═══ Supplied material ═══

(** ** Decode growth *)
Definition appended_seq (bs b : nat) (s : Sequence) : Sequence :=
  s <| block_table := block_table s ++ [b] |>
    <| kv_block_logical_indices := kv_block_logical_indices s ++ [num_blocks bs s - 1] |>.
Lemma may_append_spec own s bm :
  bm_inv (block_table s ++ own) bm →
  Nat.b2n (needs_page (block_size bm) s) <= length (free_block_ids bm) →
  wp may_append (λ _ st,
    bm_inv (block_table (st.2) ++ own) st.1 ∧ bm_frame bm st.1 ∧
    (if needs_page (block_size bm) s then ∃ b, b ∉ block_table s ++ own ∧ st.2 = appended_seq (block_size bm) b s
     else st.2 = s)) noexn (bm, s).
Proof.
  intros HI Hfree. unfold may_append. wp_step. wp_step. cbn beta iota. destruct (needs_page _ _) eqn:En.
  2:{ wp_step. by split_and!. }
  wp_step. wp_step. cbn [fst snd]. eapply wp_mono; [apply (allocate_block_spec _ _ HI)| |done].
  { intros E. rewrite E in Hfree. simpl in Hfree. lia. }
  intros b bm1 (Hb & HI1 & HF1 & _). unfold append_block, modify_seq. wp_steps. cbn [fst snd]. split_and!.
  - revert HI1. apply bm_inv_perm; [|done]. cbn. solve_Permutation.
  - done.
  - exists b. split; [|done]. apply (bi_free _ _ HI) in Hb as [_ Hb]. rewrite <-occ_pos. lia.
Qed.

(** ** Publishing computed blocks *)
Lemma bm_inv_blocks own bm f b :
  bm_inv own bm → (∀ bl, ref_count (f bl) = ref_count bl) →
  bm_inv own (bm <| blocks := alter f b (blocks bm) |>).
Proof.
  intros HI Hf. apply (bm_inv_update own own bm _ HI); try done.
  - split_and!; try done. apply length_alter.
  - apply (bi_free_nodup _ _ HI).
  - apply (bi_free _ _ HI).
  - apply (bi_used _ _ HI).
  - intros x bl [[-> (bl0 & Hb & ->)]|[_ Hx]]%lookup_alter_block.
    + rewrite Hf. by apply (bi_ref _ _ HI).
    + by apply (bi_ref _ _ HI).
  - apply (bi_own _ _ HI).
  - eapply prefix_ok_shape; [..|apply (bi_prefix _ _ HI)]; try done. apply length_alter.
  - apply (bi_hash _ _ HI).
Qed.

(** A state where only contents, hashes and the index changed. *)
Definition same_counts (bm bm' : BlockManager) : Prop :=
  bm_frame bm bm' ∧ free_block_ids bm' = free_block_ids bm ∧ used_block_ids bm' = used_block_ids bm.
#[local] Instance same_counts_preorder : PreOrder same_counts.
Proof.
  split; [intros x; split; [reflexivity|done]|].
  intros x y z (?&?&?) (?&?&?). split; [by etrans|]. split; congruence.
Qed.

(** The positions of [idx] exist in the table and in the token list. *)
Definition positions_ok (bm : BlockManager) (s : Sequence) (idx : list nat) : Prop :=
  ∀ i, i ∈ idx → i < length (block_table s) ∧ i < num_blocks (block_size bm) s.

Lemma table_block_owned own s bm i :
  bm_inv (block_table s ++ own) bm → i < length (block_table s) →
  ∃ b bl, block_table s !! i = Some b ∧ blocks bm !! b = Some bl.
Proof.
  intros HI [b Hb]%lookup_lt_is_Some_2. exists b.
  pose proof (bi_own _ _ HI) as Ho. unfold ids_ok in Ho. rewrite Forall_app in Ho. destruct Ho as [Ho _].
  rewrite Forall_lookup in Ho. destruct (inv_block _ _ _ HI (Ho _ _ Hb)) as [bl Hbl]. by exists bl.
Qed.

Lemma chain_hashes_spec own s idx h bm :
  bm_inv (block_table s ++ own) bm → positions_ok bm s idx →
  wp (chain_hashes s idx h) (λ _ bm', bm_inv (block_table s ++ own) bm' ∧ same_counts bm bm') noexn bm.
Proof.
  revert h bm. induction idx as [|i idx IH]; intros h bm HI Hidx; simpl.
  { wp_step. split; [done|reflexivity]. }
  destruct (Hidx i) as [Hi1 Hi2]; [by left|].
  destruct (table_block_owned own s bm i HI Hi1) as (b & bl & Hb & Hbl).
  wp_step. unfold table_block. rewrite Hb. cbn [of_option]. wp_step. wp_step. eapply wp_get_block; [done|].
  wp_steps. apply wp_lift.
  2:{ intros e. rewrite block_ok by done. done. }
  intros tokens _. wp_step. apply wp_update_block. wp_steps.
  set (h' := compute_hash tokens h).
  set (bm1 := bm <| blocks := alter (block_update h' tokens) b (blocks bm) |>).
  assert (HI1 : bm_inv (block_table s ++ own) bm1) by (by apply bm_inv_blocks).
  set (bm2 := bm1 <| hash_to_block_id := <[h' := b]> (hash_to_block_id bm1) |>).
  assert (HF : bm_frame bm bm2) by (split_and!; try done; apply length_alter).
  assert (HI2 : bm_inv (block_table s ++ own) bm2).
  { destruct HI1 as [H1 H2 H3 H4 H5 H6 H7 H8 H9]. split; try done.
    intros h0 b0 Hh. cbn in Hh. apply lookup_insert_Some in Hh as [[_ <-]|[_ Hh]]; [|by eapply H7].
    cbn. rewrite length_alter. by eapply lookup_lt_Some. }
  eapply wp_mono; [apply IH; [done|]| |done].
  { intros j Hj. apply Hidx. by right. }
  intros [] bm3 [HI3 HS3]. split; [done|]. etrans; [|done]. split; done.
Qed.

═══
═══ Supplied material ═══

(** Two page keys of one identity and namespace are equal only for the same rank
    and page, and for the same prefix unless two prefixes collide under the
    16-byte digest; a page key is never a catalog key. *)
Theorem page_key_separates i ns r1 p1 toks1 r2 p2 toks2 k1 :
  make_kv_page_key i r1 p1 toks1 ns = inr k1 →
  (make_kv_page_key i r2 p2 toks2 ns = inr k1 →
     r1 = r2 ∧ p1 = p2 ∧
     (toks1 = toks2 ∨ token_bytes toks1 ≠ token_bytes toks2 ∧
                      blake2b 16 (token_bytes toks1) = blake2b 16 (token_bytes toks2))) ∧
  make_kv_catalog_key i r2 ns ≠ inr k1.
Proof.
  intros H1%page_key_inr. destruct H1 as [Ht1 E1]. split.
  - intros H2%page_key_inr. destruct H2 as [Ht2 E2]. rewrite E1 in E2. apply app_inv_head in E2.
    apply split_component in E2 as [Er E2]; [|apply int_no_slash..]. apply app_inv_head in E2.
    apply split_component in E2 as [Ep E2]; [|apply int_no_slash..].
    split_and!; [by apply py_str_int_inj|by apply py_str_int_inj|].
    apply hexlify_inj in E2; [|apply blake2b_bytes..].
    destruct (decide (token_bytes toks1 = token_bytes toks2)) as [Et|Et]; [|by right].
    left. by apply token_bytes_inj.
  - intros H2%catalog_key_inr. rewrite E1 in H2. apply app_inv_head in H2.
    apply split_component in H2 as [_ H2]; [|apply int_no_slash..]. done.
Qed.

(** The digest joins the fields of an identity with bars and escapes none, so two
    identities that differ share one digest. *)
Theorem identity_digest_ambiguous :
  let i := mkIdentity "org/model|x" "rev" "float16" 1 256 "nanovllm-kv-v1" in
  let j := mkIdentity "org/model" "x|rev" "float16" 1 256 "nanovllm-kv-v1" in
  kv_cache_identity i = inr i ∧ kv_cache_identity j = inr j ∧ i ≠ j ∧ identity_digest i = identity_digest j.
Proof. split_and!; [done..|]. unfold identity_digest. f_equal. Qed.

═══
═══ Supplied material ═══

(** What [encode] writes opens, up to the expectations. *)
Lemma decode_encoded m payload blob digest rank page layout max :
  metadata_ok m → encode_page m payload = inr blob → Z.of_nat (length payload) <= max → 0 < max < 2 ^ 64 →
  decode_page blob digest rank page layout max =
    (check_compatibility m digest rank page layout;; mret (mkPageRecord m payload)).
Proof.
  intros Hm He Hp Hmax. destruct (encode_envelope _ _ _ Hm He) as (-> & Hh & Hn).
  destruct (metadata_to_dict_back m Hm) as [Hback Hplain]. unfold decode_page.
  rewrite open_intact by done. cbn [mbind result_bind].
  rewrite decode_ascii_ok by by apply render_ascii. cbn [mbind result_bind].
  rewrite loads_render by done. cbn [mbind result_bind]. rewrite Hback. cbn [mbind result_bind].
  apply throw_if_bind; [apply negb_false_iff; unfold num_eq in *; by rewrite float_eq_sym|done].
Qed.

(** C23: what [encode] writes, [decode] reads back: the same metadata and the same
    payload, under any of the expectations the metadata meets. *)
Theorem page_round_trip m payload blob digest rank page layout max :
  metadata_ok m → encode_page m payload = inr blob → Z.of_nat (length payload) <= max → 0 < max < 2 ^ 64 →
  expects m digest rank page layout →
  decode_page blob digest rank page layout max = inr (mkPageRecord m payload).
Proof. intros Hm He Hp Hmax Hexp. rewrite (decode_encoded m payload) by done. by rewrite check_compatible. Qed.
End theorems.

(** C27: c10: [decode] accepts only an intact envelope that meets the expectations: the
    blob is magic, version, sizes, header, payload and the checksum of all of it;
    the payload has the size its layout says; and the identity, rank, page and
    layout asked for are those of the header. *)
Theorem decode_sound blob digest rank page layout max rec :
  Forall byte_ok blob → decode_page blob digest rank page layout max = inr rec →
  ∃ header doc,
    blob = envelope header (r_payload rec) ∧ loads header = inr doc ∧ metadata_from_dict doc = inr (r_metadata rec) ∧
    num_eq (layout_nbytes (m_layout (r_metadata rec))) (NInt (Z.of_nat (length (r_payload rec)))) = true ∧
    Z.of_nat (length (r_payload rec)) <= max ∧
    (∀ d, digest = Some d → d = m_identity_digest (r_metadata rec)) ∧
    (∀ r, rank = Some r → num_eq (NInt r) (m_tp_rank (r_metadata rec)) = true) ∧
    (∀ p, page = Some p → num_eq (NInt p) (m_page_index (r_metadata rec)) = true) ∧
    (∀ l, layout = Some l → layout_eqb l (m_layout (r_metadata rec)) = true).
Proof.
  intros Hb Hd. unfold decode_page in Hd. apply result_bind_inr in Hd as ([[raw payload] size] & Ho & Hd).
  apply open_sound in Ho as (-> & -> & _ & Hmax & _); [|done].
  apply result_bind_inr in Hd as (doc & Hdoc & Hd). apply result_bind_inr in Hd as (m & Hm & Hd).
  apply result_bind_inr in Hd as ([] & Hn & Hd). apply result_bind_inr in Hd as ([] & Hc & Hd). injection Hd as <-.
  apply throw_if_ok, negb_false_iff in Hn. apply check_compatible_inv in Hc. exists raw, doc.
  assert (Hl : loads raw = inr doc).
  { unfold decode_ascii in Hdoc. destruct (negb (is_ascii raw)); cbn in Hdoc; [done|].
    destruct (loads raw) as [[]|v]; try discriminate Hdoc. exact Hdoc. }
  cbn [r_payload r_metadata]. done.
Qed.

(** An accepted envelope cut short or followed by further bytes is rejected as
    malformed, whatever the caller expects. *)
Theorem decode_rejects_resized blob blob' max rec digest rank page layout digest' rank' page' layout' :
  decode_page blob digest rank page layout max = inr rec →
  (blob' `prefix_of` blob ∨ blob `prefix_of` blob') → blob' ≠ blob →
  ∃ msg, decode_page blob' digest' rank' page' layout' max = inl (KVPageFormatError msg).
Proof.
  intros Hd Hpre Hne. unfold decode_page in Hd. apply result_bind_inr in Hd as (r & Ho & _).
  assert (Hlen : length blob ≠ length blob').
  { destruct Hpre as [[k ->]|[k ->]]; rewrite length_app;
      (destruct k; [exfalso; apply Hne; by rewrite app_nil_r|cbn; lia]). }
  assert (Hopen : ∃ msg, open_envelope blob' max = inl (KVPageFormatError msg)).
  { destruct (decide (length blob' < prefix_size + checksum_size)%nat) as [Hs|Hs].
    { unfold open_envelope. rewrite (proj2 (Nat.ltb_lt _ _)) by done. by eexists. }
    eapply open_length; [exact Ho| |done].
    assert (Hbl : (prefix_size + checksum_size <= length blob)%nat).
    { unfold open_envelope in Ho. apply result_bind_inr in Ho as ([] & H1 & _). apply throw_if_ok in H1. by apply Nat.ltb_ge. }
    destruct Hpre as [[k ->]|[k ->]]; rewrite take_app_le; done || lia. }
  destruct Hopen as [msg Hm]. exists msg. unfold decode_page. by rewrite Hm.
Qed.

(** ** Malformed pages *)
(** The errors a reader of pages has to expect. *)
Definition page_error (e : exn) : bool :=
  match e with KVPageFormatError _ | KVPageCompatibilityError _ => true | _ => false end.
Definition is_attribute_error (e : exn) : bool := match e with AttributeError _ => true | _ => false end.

═══

Print again the lines of the entries above that fall between the line holding "(** An accepted" and the line holding "(** ** Malformed pages *)", inclusive, exactly as they stand.

(** An accepted envelope cut short or followed by further bytes is rejected as
    malformed, whatever the caller expects. *)
Theorem decode_rejects_resized blob blob' max rec digest rank page layout digest' rank' page' layout' :
  decode_page blob digest rank page layout max = inr rec →
  (blob' `prefix_of` blob ∨ blob `prefix_of` blob') → blob' ≠ blob →
  ∃ msg, decode_page blob' digest' rank' page' layout' max = inl (KVPageFormatError msg).
Proof.
  intros Hd Hpre Hne. unfold decode_page in Hd. apply result_bind_inr in Hd as (r & Ho & _).
  assert (Hlen : length blob ≠ length blob').
  { destruct Hpre as [[k ->]|[k ->]]; rewrite length_app;
      (destruct k; [exfalso; apply Hne; by rewrite app_nil_r|cbn; lia]). }
  assert (Hopen : ∃ msg, open_envelope blob' max = inl (KVPageFormatError msg)).
  { destruct (decide (length blob' < prefix_size + checksum_size)%nat) as [Hs|Hs].
    { unfold open_envelope. rewrite (proj2 (Nat.ltb_lt _ _)) by done. by eexists. }
    eapply open_length; [exact Ho| |done].
    assert (Hbl : (prefix_size + checksum_size <= length blob)%nat).
    { unfold open_envelope in Ho. apply result_bind_inr in Ho as ([] & H1 & _). apply throw_if_ok in H1. by apply Nat.ltb_ge. }
    destruct Hpre as [[k ->]|[k ->]]; rewrite take_app_le; done || lia. }
  destruct Hopen as [msg Hm]. exists msg. unfold decode_page. by rewrite Hm.
Qed.

(** ** Malformed pages *)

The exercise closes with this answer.